__Your assignment__. Check every line of the entries for "this", and copy the lines that hold it.
- - - - -
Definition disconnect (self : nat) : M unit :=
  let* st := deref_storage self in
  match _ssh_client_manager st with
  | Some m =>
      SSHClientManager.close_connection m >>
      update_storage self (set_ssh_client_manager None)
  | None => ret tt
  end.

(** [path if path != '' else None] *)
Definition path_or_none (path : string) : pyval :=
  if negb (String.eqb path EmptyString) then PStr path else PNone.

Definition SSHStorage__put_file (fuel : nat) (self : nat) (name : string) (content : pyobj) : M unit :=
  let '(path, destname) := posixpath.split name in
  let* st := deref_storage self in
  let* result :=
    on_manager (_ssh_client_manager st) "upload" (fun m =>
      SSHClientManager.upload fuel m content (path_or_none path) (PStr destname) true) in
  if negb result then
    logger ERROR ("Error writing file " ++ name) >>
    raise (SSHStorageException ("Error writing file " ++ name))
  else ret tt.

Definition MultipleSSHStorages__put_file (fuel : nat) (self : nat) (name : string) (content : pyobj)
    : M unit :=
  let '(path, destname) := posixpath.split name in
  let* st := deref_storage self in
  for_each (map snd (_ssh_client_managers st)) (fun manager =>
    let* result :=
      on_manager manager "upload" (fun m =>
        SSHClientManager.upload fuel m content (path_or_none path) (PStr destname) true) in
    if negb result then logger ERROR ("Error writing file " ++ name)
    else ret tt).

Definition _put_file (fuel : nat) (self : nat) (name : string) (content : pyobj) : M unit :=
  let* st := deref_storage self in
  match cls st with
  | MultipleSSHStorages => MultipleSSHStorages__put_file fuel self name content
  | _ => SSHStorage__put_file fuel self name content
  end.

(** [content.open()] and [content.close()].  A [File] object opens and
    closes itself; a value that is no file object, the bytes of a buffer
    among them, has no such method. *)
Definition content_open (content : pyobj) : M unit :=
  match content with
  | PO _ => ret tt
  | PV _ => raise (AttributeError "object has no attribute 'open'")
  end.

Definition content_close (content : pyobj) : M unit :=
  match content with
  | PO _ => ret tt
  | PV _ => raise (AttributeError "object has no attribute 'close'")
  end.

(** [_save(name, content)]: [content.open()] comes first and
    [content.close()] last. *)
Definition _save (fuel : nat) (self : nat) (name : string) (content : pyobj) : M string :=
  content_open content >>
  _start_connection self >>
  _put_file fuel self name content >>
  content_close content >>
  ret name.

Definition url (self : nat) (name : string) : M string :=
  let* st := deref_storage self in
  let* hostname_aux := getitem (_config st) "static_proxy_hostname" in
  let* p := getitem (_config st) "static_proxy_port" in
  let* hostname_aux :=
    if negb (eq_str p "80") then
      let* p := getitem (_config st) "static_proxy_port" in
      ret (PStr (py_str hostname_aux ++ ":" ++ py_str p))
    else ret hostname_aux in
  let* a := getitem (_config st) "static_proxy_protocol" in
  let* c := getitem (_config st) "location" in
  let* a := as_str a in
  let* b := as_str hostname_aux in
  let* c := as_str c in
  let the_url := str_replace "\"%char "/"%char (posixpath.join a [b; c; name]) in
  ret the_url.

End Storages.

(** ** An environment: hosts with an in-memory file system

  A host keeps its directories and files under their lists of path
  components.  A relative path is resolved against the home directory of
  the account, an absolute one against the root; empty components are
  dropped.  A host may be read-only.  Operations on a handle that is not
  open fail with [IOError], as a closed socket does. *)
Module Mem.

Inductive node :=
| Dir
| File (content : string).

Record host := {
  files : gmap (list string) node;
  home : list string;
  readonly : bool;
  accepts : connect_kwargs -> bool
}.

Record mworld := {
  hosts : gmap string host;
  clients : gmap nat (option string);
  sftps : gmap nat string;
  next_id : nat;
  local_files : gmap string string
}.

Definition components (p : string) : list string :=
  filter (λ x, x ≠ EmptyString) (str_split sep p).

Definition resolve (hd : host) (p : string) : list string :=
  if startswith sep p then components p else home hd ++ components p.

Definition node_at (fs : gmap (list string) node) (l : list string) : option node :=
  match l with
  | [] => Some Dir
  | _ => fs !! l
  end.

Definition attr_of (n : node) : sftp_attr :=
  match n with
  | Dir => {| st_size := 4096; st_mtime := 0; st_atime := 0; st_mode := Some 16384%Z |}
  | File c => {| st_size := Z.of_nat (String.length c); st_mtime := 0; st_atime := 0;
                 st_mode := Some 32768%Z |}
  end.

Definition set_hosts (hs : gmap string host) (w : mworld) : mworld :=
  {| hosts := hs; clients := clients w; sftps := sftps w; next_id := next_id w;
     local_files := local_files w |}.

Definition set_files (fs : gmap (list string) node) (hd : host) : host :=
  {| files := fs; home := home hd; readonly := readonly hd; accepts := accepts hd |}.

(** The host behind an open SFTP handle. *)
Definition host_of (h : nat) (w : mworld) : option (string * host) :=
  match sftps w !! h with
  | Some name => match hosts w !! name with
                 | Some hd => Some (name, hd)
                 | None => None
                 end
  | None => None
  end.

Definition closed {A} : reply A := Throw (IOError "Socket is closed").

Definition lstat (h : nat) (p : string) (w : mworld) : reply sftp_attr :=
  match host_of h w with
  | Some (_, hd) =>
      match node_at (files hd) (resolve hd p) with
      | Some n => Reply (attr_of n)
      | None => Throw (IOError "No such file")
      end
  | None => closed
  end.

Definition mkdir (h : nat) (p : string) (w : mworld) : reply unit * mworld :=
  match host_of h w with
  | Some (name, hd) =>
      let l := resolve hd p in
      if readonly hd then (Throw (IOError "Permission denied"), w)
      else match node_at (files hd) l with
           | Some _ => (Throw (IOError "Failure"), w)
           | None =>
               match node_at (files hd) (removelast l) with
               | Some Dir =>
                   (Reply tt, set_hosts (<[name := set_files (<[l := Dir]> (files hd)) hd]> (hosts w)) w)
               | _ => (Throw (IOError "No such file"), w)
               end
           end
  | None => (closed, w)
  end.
- - - - -
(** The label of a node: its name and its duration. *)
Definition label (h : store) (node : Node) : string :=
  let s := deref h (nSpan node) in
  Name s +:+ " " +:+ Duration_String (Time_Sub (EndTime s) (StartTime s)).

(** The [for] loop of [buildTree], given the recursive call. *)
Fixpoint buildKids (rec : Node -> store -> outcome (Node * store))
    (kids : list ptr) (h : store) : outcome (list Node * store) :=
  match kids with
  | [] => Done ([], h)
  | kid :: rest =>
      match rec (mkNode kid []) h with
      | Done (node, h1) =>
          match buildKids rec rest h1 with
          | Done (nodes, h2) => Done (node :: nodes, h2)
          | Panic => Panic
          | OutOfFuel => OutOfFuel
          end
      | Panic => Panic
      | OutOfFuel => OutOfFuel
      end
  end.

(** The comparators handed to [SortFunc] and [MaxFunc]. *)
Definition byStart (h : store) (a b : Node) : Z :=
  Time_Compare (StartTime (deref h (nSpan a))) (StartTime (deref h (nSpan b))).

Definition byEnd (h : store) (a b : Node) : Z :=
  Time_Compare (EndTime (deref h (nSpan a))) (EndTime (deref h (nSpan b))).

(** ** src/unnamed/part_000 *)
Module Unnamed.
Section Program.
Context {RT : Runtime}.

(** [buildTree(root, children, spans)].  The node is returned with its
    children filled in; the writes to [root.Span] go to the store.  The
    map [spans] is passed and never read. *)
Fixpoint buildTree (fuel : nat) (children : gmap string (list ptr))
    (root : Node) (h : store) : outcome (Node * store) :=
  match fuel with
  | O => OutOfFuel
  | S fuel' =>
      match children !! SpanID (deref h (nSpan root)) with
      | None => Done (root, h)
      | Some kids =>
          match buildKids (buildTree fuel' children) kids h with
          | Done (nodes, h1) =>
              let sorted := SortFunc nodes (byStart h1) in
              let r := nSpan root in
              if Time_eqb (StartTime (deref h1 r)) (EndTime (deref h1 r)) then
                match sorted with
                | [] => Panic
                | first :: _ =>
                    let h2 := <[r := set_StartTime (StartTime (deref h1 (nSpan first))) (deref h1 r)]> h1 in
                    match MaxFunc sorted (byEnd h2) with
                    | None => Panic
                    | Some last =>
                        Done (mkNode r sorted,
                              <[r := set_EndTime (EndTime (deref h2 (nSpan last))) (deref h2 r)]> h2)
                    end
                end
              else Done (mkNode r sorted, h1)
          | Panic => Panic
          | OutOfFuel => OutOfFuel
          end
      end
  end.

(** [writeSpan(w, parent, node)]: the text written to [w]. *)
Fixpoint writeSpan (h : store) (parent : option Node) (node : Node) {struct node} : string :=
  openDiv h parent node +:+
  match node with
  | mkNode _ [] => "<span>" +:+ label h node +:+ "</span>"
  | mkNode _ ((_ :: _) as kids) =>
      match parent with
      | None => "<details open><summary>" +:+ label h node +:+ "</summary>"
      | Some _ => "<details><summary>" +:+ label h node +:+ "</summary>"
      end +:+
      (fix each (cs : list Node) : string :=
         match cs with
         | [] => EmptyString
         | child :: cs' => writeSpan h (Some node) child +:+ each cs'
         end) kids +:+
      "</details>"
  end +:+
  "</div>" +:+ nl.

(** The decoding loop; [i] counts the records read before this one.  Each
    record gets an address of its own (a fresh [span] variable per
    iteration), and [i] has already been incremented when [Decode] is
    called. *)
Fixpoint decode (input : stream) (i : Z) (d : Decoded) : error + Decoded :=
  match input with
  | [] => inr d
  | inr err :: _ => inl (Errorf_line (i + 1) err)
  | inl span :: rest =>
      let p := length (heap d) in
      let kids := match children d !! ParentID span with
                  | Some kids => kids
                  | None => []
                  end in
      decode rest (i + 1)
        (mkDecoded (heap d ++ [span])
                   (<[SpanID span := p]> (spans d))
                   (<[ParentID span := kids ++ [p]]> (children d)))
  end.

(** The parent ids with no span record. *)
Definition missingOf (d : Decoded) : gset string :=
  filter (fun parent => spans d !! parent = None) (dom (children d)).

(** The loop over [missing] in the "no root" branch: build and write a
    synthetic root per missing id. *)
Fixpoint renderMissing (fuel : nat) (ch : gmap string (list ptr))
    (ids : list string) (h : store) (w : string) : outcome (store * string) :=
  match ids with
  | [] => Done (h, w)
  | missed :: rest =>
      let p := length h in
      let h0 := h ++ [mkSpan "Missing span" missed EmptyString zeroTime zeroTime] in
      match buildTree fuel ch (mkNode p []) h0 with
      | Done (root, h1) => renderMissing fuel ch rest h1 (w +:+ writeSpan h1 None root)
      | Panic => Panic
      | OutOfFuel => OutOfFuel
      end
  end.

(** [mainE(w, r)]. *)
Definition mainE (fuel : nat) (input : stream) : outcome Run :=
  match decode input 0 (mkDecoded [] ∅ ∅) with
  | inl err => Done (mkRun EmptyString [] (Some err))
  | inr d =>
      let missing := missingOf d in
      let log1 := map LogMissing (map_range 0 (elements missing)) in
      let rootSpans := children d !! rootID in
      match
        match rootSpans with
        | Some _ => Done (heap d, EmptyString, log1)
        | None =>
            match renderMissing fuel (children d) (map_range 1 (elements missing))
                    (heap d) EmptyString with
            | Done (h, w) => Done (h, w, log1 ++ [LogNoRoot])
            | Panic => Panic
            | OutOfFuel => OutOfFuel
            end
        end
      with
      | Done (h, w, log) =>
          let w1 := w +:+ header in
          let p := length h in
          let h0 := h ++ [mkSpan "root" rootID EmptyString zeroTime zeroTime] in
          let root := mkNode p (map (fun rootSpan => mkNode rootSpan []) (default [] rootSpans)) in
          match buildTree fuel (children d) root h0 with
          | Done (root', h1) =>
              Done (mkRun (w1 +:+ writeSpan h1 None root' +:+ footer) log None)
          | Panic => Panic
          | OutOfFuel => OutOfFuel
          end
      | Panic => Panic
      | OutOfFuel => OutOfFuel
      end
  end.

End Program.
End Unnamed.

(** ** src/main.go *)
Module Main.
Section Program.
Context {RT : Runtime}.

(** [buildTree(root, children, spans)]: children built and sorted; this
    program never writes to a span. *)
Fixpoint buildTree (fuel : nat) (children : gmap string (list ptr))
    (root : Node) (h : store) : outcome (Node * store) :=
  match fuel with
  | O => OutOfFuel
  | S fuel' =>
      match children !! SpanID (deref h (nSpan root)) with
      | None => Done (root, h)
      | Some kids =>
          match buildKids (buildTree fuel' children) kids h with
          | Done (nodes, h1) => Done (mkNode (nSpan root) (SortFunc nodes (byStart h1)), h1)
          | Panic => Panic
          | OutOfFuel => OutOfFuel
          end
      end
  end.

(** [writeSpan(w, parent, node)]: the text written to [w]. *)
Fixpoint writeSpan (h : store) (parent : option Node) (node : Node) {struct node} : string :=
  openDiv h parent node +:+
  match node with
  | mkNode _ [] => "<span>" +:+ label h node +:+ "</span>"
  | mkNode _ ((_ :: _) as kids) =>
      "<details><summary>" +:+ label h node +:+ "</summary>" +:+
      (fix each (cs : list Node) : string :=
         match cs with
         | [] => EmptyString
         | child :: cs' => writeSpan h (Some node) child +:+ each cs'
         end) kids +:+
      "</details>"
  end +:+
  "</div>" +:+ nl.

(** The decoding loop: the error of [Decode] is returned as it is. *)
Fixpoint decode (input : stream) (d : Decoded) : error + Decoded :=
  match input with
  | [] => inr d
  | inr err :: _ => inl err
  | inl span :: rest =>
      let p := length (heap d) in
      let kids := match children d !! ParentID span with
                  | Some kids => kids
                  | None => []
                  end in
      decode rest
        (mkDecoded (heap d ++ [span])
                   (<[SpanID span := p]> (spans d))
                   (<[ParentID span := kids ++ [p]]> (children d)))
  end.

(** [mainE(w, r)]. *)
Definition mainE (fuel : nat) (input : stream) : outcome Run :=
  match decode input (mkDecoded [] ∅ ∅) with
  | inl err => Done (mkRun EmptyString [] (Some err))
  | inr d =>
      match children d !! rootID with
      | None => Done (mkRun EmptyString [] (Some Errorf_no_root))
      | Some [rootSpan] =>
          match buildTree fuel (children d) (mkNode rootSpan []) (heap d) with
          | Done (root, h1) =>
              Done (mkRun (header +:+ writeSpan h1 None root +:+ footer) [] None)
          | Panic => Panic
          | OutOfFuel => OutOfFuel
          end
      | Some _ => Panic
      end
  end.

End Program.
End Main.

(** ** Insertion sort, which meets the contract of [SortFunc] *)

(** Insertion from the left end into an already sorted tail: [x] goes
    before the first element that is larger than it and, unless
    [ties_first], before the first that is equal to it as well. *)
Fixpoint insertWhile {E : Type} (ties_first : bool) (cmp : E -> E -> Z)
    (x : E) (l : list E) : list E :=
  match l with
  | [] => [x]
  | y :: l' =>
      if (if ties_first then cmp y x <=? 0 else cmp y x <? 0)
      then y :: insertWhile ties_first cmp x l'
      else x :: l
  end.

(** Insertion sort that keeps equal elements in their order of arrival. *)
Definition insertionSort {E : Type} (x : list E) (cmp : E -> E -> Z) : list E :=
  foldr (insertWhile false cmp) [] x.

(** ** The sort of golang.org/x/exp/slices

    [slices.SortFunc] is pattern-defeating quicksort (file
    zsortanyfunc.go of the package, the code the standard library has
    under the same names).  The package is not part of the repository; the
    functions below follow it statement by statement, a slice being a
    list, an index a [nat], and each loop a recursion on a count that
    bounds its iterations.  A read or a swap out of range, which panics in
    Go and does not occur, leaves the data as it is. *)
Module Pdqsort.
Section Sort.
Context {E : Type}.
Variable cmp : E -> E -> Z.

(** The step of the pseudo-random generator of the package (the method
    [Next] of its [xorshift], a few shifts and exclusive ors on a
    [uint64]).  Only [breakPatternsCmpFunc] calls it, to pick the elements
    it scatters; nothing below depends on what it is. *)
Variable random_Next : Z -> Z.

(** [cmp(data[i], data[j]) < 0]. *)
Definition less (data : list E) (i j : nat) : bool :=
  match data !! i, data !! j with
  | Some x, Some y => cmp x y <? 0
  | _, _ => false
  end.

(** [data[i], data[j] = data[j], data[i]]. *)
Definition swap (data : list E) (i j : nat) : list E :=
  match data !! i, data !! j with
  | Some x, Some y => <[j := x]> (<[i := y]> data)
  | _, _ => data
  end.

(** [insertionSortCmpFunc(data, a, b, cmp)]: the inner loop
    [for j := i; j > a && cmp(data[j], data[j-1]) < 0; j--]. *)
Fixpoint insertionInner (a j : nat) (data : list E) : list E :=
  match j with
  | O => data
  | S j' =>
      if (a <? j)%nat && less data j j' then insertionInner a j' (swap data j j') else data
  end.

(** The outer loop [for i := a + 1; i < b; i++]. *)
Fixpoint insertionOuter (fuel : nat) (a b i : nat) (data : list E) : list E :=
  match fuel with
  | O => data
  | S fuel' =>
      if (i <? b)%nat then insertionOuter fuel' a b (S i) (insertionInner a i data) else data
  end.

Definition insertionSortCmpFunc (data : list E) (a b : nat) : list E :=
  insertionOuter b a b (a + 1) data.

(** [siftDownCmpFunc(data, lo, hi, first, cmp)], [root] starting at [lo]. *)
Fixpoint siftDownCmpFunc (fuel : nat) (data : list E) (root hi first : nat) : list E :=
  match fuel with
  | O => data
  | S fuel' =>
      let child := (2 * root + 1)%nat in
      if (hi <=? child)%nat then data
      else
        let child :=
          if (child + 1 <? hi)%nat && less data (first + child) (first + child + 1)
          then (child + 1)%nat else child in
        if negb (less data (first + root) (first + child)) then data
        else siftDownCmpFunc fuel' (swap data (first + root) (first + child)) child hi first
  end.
- - - - -
__Task result__.
(** The decoding loop; [i] counts the records read before this one.  Each
(** [buildTree(root, children, spans)]: children built and sorted; this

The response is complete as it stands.